» **Your goal**:
Range to output from the entries below: the line containing "run (ht_count_loop fuel" through the line containing "rewrite u64_add_l, (IH". Set it down exactly, ends included, nothing else.

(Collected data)

Lemma next_of_nz m ht A R : ht_rep m ht (A ++ R) -> R <> [] -> (next_of R =? 0) = false.
Proof.
  intros Hr HR. pose proof (hr_ptr _ _ _ Hr) as Hp. rewrite Forall_app in Hp. destruct Hp as [_ Hp].
  destruct R as [|t R]; [done|]. apply Forall_cons in Hp as [Hp _]. by apply Z.eqb_neq.
Qed.

Lemma hti_get_run fuel m ht A R key :
  ht_rep m ht (A ++ R) -> chain_ok (A ++ R) -> R <> [] -> (length R < fuel)%nat ->
  run (hti_get fuel ht (next_of R) key (murmur32_8b key)) m = Done (default DOES_NOT_EXIST (get R key)) m.
Proof.
  revert A R. induction fuel as [|fuel IH]; intros A R Hr Hc HR Hf; [lia|]. destruct R as [|t R]; [done|].
  pose proof (chain_ok_app _ _ Hc) as Hct. pose proof (chain_tbl_ok _ _ _ Hc) as Ht. simpl in Hf.
  assert (Hrec : R <> [] -> run (hti_get fuel ht (next_of R) key (murmur32_8b key)) m =
    Done (default DOES_NOT_EXIST (get R key)) m).
  { intros HR'. apply (IH (A ++ [t])); rewrite <- ?app_assoc; done || lia. }
  cbn [hti_get next_of]. rewrite run_bind, (hti_lookup_run m ht A t R key Hr Ht). cbn [get].
  destruct (find t key) as [[e []]|] eqn:E; [done| |].
  - pose proof E as (k' & v & He & -> & _)%find_inv.
    rewrite run_bind, (rep_load _ _ _ _ _ TABLE _ Hr eq_refl), run_bind, (rep_val _ _ _ _ _ _ _ _ Hr He), He.
    destruct (is_dead v) eqn:Hd.
    + rewrite (tagged_dead v Hd). cbn [negb]. unfold finish_copy.
      assert (negb (v =? COPIED_VALUE) && negb (v =? TAGGED_TOMBSTONE) = false) as ->.
      { unfold is_dead in Hd. by destruct (v =? COPIED_VALUE), (v =? TAGGED_TOMBSTONE). }
      rewrite run_bind, run_ret, run_bind, (rep_load _ _ _ _ _ HTI_NEXT _ Hr eq_refl). apply Hrec. by eapply dead_next.
    + pose proof (alive_cases _ _ _ _ Ht He Hd) as Hv. rewrite tagged_small by done. cbn [Z.eqb negb].
      rewrite run_ret, is_live_eqb by done. change DOES_NOT_EXIST with 0.
      destruct (v =? TOMBSTONE); [done|]. destruct (Z.eqb_spec v 0) as [->|]; done.
  - rewrite run_bind, (rep_load _ _ _ _ _ HTI_NEXT _ Hr eq_refl). destruct R as [|t' R]; [done|].
    rewrite cons_middle, app_assoc in Hr. rewrite (next_of_nz _ _ _ _ Hr) by done. by apply Hrec.
Qed.

Lemma rep_first_table m ht ts : ht_rep m ht ts -> run (load (ht_addr ht) HT_HTI) m = Done (next_of (drop dr ts)) m.
Proof. intros Hr. destruct (hr_struct _ _ _ Hr) as (k & c & d & p & E). by rewrite (run_load _ _ _ _ E). Qed.

Lemma ht_count_loop_run fuel m ht A R c :
  ht_rep m ht (A ++ R) -> (length R < fuel)%nat ->
  run (ht_count_loop fuel (next_of R) (u64 c)) m = Done (u64 (c + total R)) m.
Proof.
  revert A R c. induction fuel as [|fuel IH]; intros A R c Hr Hf; [lia|]. cbn [ht_count_loop].
  destruct R as [|t R]; [by rewrite Z.add_0_r|]. rewrite (next_of_nz _ _ _ _ Hr) by done. simpl in Hf. cbn [next_of].
  rewrite run_bind, (rep_load _ _ _ _ _ COUNT _ Hr eq_refl), run_bind, (rep_load _ _ _ _ _ HTI_NEXT _ Hr eq_refl).
  rewrite u64_add_l, (IH (A ++ [t])); [|by rewrite <- app_assoc|lia]. do 2 f_equal.
  change (total (t :: R)) with (t_count t + total R). lia.
Qed.

Lemma ht_count_run fuel m ht ts :
  ht_rep m ht ts -> (length ts < fuel)%nat -> run (ht_count fuel ht) m = Done (u64 (total (drop dr ts))) m.
Proof.
  intros Hr Hf. unfold ht_count. rewrite run_bind, (rep_first_table _ _ _ Hr).
  apply (ht_count_loop_run fuel m ht (take dr ts) (drop dr ts) 0); [by rewrite take_drop|].
  rewrite length_drop. lia.
Qed.


End get.

Lemma chain_at_grow h p A t n :
  chain_at h p (A ++ [t]) -> NoDup (addrs (A ++ [t; n])) ->
  h !! t_addr n = Some (hti_words p 0 n) -> h !! t_tab n = Some (flat (t_ents n)) ->
  chain_at (<[t_addr t := hti_words p (t_addr n) t]> h) p (A ++ [t; n]).
Proof.
  intros Hc Hnd Hn1 Hn2. induction A as [|x A IH].
  - cbn [app] in *. rewrite !addrs_cons in Hnd. destruct Hc as (C1 & C2 & _).
    apply NoDup_cons in Hnd as [Hn _]. simpl. rewrite lookup_insert_eq.
    rewrite !lookup_insert_ne by (intros E; apply Hn; rewrite E; set_solver). done.
  - cbn [app] in *. rewrite addrs_cons in Hnd. apply NoDup_cons in Hnd as [H1 [H2 Hnd]%NoDup_cons].
    destruct Hc as (C1 & C2 & C3). assert (Hin : t_addr t ∈ addrs (A ++ [t; n])).
    { rewrite addrs_app, addrs_cons. apply elem_of_app. right. left. }
    assert (t_addr t <> t_addr x) by (intros E; rewrite E in Hin; apply H1; by right).
    assert (t_addr t <> t_tab x) by (intros E; by rewrite E in Hin).
    simpl. rewrite !lookup_insert_ne by done. split_and!; [|done|by apply IH]. rewrite C1. by destruct A.
Qed.

Lemma ht_rep_struct m ht ts k c d p :
  ht_rep m ht ts -> ht_rep (set_heap m (<[ht_addr ht := [next_of (drop dr ts); k; c; d; p]]> (heap m))) ht ts.
Proof.
  intros [H1 H0 H2 H3 H4 H5]. pose proof H4 as [Hn _]%NoDup_cons. split; try done.
  - exists k, c, d, p. apply lookup_insert_eq.
  - by apply chain_at_fresh.
Qed.

(** The parts of the heap that belong to the hash table *)
Lemma ht_rep_addr m ht ts a : ht_rep m ht ts -> heap m !! a = None -> a <> ht_addr ht /\ a ∉ addrs ts.
Proof.
  intros [H1 H0 (k & c & d & p & H2) H3 H4 H5] Ha. split; [intros ->; congruence|].
  clear H0 H4 H5 H2. induction ts as [|t ts IH]; [apply not_elem_of_nil|]. destruct H3 as (C1 & C2 & C3). rewrite addrs_cons.
  apply not_elem_of_cons. split; [intros ->; congruence|]. apply not_elem_of_cons. split; [intros ->; congruence|].
  by apply IH.
Qed.

(** * Growth

    [Hlimit]: no block of more than 2^31 bytes can be had, so that a table has at
    most 2^27 entries and every index and shift count of the code is in range. *)
Section grow.
Context `{Allocator}.
Context (Hlimit : forall h n p, alloc h n = Some p -> Z.of_nat n <= 2 ^ 28).
Implicit Types (m : mem) (ht : hashtable_t) (t : tbl) (A B R : list tbl).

» **Response to the task**:
  run (ht_count_loop fuel (next_of R) (u64 c)) m = Done (u64 (c + total R)) m.
Proof.
  revert A R c. induction fuel as [|fuel IH]; intros A R c Hr Hf; [lia|]. cbn [ht_count_loop].
  destruct R as [|t R]; [by rewrite Z.add_0_r|]. rewrite (next_of_nz _ _ _ _ Hr) by done. simpl in Hf. cbn [next_of].
  rewrite run_bind, (rep_load _ _ _ _ _ COUNT _ Hr eq_refl), run_bind, (rep_load _ _ _ _ _ HTI_NEXT _ Hr eq_refl).
  rewrite u64_add_l, (IH (A ++ [t])); [|by rewrite <- app_assoc|lia]. do 2 f_equal.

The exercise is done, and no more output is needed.